What is expected
Use the entries below and reproduce exactly the lines from the one containing "apply wp_if; intros _; [by apply wp_ret|]." down to the one containing "unfold tls_write_all. apply", both of them included.
===== Input for this task
(** A reading of the clock. *)
Lemma wp_client_clock {B} (k : Z -> M client_world B) Q w :
  (forall now cs, u64 now -> wp (k now) Q (w <| cw_clocks := cs |>)) -> wp (monotonic_milliseconds ≫= k) Q w.
Proof.
  intros H. assert (forall now, u64 now -> wp (k now) Q w) as H0.
  { intros now Hn. specialize (H now (cw_clocks w) Hn). by destruct w. }
  unfold monotonic_milliseconds. unfold wp, mbind, M_bind, next, mret, M_ret in *.
  destruct (cw_clocks w) as [|x rest]; [apply (H0 0); done|apply (H _ rest), monotonic_u64].
Qed.

Lemma write_loop_wired fuel started data w :
  (length (cw_writes w) < fuel)%nat -> wp (tls_write_loop fuel started data) (fun r w' => wired data r w w') w.
Proof.
  revert data w. induction fuel as [|fuel IH]; intros data w Hf; [lia|].
  destruct data as [|x data]; [apply wp_ret, wired_refl|]. remember (x :: data) as l eqn:El.
  assert (tls_write_loop (S fuel) started l =
    (o ← next cw_writes (fun l w => w <| cw_writes := l |>) (mk_write (Zlen l) 0 0);
     if wr_count o >? 0 then
       modify (fun w => w <| cw_tls := cw_tls w ++ take (Z.to_nat (Z.min (wr_count o) (Zlen l))) l |>) ;;
       tls_write_loop fuel started (drop (Z.to_nat (Z.min (wr_count o) (Zlen l))) l)
     else if wr_count o =? 0 then mret (-1)
     else if retryable_socket_error (wr_ssl_error o) (wr_errno o) then
       now ← monotonic_milliseconds;
       if negb (started =? 0) && negb (now =? 0) && (wrap64 (now - started) <? CLIENT_WRITE_TIMEOUT_MS)
       then tls_write_loop fuel started l else mret (-1)
     else mret (-1))) as -> by (rewrite El; reflexivity).
  assert (0 < Zlen l) as Hl by (rewrite El; simpl; lia). clear El.
  assert (forall n ws, (length ws < fuel)%nat \/ drop n l = [] ->
    wp (modify (fun w => w <| cw_tls := cw_tls w ++ take n l |>) ;; tls_write_loop fuel started (drop n l))
      (fun r w' => wired l r w w') (w <| cw_writes := ws |>)) as Htake.
  { intros n ws Hn. apply wp_bind, wp_modify. set (v := set_field cw_tls _ _).
    assert (wired (take n l) 0 w v) as Hv by (exists (take n l), ws, (cw_clocks w); by destruct w).
    assert (wp (tls_write_loop fuel started (drop n l)) (fun r w' => wired (drop n l) r v w') v) as Hr.
    { destruct Hn as [Hn| ->]; [by apply IH|]. destruct fuel; apply wp_ret, wired_refl. }
    eapply wp_mono; [exact Hr|]. intros r w' H. rewrite <- (take_drop n l). exact (wired_step _ _ _ _ _ _ Hv H). }
  apply wp_next_input.
  - intros Ew. simpl. destruct (Z.gtb_spec (Zlen l) 0); [|lia]. rewrite Z.min_id, Nat2Z.id.
    replace w with (w <| cw_writes := cw_writes w |>) at 2 by (by destruct w). apply Htake. right. by rewrite drop_all.
  - intros o rest Ew. rewrite Ew in Hf. simpl in Hf. apply wp_if; intros Ho; [apply Htake; left; lia|].
    assert (forall cs, wired l (-1) w (w <| cw_writes := rest |> <| cw_clocks := cs |>)) as Hfail
      by (intros cs; apply (wired_inputs _ _ _ rest cs); by apply wired_fail).
    assert (wired l (-1) w (w <| cw_writes := rest |>)) as Hfail0 by (specialize (Hfail (cw_clocks w)); by destruct w).
    apply wp_if; intros _; [by apply wp_ret|]. apply wp_if; intros _; [|by apply wp_ret].
    apply wp_client_clock. intros now cs _. apply wp_if; intros _; [|apply wp_ret, Hfail].
    eapply wp_mono; [apply IH; simpl; lia|]. intros r w' H. exact (wired_inputs _ _ _ rest cs _ H).
Qed.

Lemma write_all_wired data w : wp (tls_write_all data) (fun r w' => wired data r w w') w.
Proof.
  unfold tls_write_all. apply wp_client_clock. intros now cs _. apply wp_bind, wp_gets.
  eapply wp_mono; [apply write_loop_wired; simpl; lia|]. intros r w' H. apply (wired_inputs _ _ _ (cw_writes w) cs). by destruct w.
Qed.

Lemma payload_wired payload w : wp (send_payload payload) (fun r w' => wired (quote_iac payload) r w w') w.
Proof.
  revert w. induction payload as [|b payload IH]; intros w; [apply wp_ret, wired_refl|]. simpl.
  apply wp_bind. eapply wp_mono; [apply write_all_wired|]. intros r w1 H1. apply wp_if; intros Hr.
  - apply wp_ret. destruct H1 as (o & ws & cs & -> & P & _). exists o, ws, cs. split_and!; [done|by apply prefix_app_r|done].
  - assert (r = 0) as -> by (destruct (Z.eqb_spec r 0); [done|done]).
    eapply wp_mono; [apply IH|]. intros r' w2 H2. by eapply wired_step.
Qed.

Lemma subnegotiation_wired option payload w :
  wp (send_subnegotiation option payload) (fun r w' => wired (subnegotiation_bytes option payload) r w w') w.
Proof.
  assert (forall a r w w', r <> 0 -> wired a r w w' -> forall b, wired (a ++ b) (-1) w w') as Hstop.
  { intros a r v v' Hr (o & ws & cs & -> & P & _) b. exists o, ws, cs. split_and!; [done|by apply prefix_app_r|done]. }
  apply wp_bind. eapply wp_mono; [apply write_all_wired|]. intros r w1 H1. apply wp_if; intros Hr.
  { apply wp_ret. eapply (Hstop _ r); [|exact H1]. intros ->. done. }
  assert (r = 0) as -> by (by destruct (Z.eqb_spec r 0)).
  apply wp_bind. eapply wp_mono; [apply payload_wired|]. intros r w2 H2. apply wp_if; intros Hr2.
  { apply wp_ret. unfold subnegotiation_bytes. eapply wired_step; [exact H1|]. eapply (Hstop _ r); [|exact H2]. intros ->. done. }
  assert (r = 0) as -> by (by destruct (Z.eqb_spec r 0)).
  eapply wp_mono; [apply write_all_wired|]. intros r w3 H3. unfold subnegotiation_bytes.
  eapply wired_step; [exact H1|]. by eapply wired_step.
Qed.

(** * The client's state *)

Record client_ok (s : client_state) : Prop := mk_client_ok {
  co_q : q_ok (c_options s);
  co_sub : Zlen (c_sub_data s) <= SUB_DATA_SIZE;
  co_utf8 : c_utf8_pending s = [] \/ 1 <= Zlen (c_utf8_pending s) < c_utf8_expected s /\ c_utf8_expected s <= UTF8_PENDING_SIZE;
  co_bytes : Forall is_byte (c_utf8_pending s);
  co_writes : c_write_failed s = false
}.

(** The terminal echoes exactly when the server does not, on a terminal whose
    calls work. *)
Definition echo_ok (w : client_world) : Prop :=
  cw_tty_calls w = [] /\ saved_terminal (cw_tty w) <> None /\ tty_echo (cw_tty w) = local_echo_enabled (cw_tty w) /\
  local_echo_enabled (cw_tty w) = negb (telnet_q_enabled (c_options (cw_state w)) TELNET_Q_REMOTE TELNET_OPT_ECHO).

(** What a step with result [r] did: safe text on the screen, well-framed
    Telnet to the server (both whole if the step went well), a well-formed state
    and the right echo if it went well. *)
Record step_safe (r : Z) (w w' : client_world) : Prop := mk_step_safe {
  ss_screen : exists d cps, cw_screen w' = cw_screen w ++ d /\ Forall safe_scalar cps /\ d `prefix_of` encode_text cps /\ (r = 0 -> d = encode_text cps);
  ss_tls : exists t full, cw_tls w' = cw_tls w ++ t /\ framed full /\ t `prefix_of` full /\ (r = 0 -> t = full);
  ss_ok : r = 0 -> client_ok (cw_state w');
  ss_echo : r = 0 -> echo_ok w -> echo_ok w';
  ss_calls : cw_calls w' = cw_calls w;
  ss_saved : saved_terminal (cw_tty w') = saved_terminal (cw_tty w);
  ss_tty : cw_tty_calls w = [] -> cw_tty_calls w' = [];
  ss_notty : saved_terminal (cw_tty w) = None -> cw_tty w' = cw_tty w
}.

Lemma encode_text_app a b : encode_text (a ++ b) = encode_text a ++ encode_text b.
Proof. unfold encode_text. by rewrite map_app, concat_app. Qed.

Lemma step_safe_refl r w : client_ok (cw_state w) -> step_safe r w w.
Proof.
  intros Hw. split; try done.
  - exists [], []. by rewrite app_nil_r.
  - exists [], []. by rewrite app_nil_r.
Qed.

Lemma step_safe_trans r w w1 w2 : step_safe 0 w w1 -> step_safe r w1 w2 -> step_safe r w w2.
Proof.
  intros [(d1 & c1 & A1 & A2 & A3 & A4) (t1 & f1 & A5 & A6 & A7 & A8) A9 A10 A11 A12 A13 A14]
         [(d2 & c2 & B1 & B2 & B3 & B4) (t2 & f2 & B5 & B6 & B7 & B8) B9 B10 B11 B12 B13 B14].
  split; [| |auto|auto|congruence|congruence|auto|intros Hn; rewrite B14 by congruence; auto].
  - exists (d1 ++ d2), (c1 ++ c2). rewrite encode_text_app, B1, A1, app_assoc, (A4 eq_refl).
    split_and!; [done|by apply Forall_app|by apply prefix_app|]. intros Hr. by rewrite (B4 Hr).
  - exists (t1 ++ t2), (f1 ++ f2). rewrite B5, A5, app_assoc, (A8 eq_refl).
    split_and!; [done|by apply framed_app|by apply prefix_app|]. intros Hr. by rewrite (B8 Hr).
Qed.

Lemma wired_safe data r w w' : client_ok (cw_state w) -> framed data -> wired data r w w' -> step_safe r w w'.
Proof.
  intros Hw Hd (o & ws & cs & -> & P & E). split; try done; simpl.
  - exists [], []. by rewrite app_nil_r.
  - exists o, data. done.
Qed.

(** A change of the client's state alone. *)
Lemma state_safe f w :
  client_ok (f (cw_state w)) -> c_options (f (cw_state w)) = c_options (cw_state w) -> step_safe 0 w (w <| cw_state := f (cw_state w) |>).
Proof.
  intros Hf Ho. split; try done; simpl.
  - exists [], []. by rewrite app_nil_r.
  - exists [], []. by rewrite app_nil_r.
  - unfold echo_ok. simpl. by rewrite Ho.
Qed.

(** The end of a step that went well. *)
Lemma set_safe r f w0 w :
  step_safe r w0 w -> r = 0 -> client_ok (f (cw_state w)) -> c_options (f (cw_state w)) = c_options (cw_state w) ->
  wp (upd_client f ;; mret 0) (fun r w' => step_safe r w0 w') w.
Proof.
  intros Hs -> Hf Ho. apply wp_bind, wp_modify, wp_ret. eapply step_safe_trans; [exact Hs|by apply state_safe].
Qed.

Lemma parser_ok p s : client_ok s -> client_ok (s <| c_parser := p |>).
Proof. by intros []. Qed.

(** Going on only after a result of 0. *)
Lemma then_safe (m : M client_world Z) (k : M client_world Z) w :
  wp m (fun r w' => step_safe r w w') w ->
  (forall w', step_safe 0 w w' -> client_ok (cw_state w') -> wp k (fun r w'' => step_safe r w w'') w') ->
  wp (r ← m; if negb (r =? 0) then mret (-1) else k) (fun r w' => step_safe r w w') w.
Proof.
  intros Hm Hk. apply wp_bind. eapply wp_mono; [exact Hm|]. intros r w' Hs. apply wp_if; intros Hr.
  - apply wp_ret. destruct Hs as [(d & c & A1 & A2 & A3 & _) (t & f & A5 & A6 & A7 & _) _ _ A11 A12 A13 A14]. split; try done.
    + by exists d, c.
    + by exists t, f.
  - assert (r = 0) as -> by (by destruct (Z.eqb_spec r 0)). apply Hk; [done|]. by apply (ss_ok _ _ _ Hs).
Qed.

(** * The screen *)

(** Only the screen moved. *)
Definition shown (data : list Z) (r : Z) (w w' : client_world) : Prop :=
  exists d ds, w' = w <| cw_screen := cw_screen w ++ d |> <| cw_displays := ds |> /\ d `prefix_of` data /\ (r = 0 -> d = data).

Lemma display_shown data w : wp (display data) (fun r w' => shown data r w w') w.
Proof.
  apply wp_next_input.
  - intros _. apply wp_bind, wp_modify, wp_ret. exists data, (cw_displays w). rewrite Nat2Z.id, take_ge by done. by destruct w.
  - intros o rest _. apply wp_bind, wp_modify, wp_ret. exists (take (Z.to_nat o) data), rest. split_and!; [done|apply prefix_take|].
    intros Hr. destruct (Z.eqb_spec o (Zlen data)) as [->|]; [|done]. rewrite Nat2Z.id. by rewrite take_ge.
Qed.

Lemma shown_safe cps r w w' : client_ok (cw_state w) -> Forall safe_scalar cps -> shown (encode_text cps) r w w' -> step_safe r w w'.
Proof.
  intros Hw Hc (d & ds & -> & P & E). split; try done; simpl.
  - by exists d, cps.
  - exists [], []. by rewrite app_nil_r.
Qed.

Lemma display_safe cps w :
  client_ok (cw_state w) -> Forall safe_scalar cps -> wp (display (encode_text cps)) (fun r w' => step_safe r w w') w.
Proof. intros Hw Hc. eapply wp_mono; [apply display_shown|]. intros r w'. by apply shown_safe. Qed.

Lemma question_display w : client_ok (cw_state w) -> wp (display [QUESTION]) (fun r w' => step_safe r w w') w.
Proof. intros Hw. apply (display_safe [QUESTION]); [done|]. constructor; [apply question_safe|done]. Qed.

Lemma display_ascii_safe b w : client_ok (cw_state w) -> wp (write_display_ascii b) (fun r w' => step_safe r w w') w.
Proof.
  intros Hw. unfold write_display_ascii. destruct (_ || _) eqn:Hb; [|by apply wp_ret, step_safe_refl].
  assert (32 <= b <= 126 \/ b = 13 \/ b = 10 \/ b = 9) as Hr by (breflect; lia). clear Hb.
  assert (encode_text [b] = [b]) as <- by (unfold encode_text, encode_utf8; simpl; destruct (Z.ltb_spec b 0x80); [done|lia]).
  apply display_safe; [done|]. constructor; [|done]. unfold safe_scalar, is_scalar. lia.
Qed.

Lemma first_byte_safe b w :
  is_byte b -> client_ok (cw_state w) -> c_utf8_pending (cw_state w) = [] -> wp (write_first_byte b) (fun r w' => step_safe r w w') w.
Proof.
  intros Hb Hw Hp. unfold write_first_byte. apply wp_bind, wp_gets.
  assert (forall n, 2 <= n <= 4 -> wp (pending ← lift_opt (push UTF8_PENDING_SIZE [] b);
    upd_client (fun s => s <| c_utf8_expected := n |> <| c_utf8_pending := pending |>) ;; mret 0) (fun r w' => step_safe r w w') w) as Hstart.
  { intros n Hn. apply wp_bind. eapply wp_lift; [by apply push_Some|]. eapply set_safe; [by apply (step_safe_refl 0)|done| |done].
    destruct Hw. split; simpl; try done; [|by apply Forall_singleton]. right. unfold UTF8_PENDING_SIZE. lia. }
  apply wp_if; intros _; [by apply display_ascii_safe|]. apply wp_if; intros _; [by apply question_display|].
  apply wp_if; intros _; [apply Hstart; lia|]. apply wp_if; intros _; [apply Hstart; lia|].
  apply wp_if; intros _; [apply Hstart; lia|]. by apply question_display.
Qed.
==========
Written answer
    apply wp_if; intros _; [by apply wp_ret|]. apply wp_if; intros _; [|by apply wp_ret].
    apply wp_client_clock. intros now cs _. apply wp_if; intros _; [|apply wp_ret, Hfail].
    eapply wp_mono; [apply IH; simpl; lia|]. intros r w' H. exact (wired_inputs _ _ _ rest cs _ H).
Qed.

Lemma write_all_wired data w : wp (tls_write_all data) (fun r w' => wired data r w w') w.
Proof.
  unfold tls_write_all. apply wp_client_clock. intros now cs _. apply wp_bind, wp_gets.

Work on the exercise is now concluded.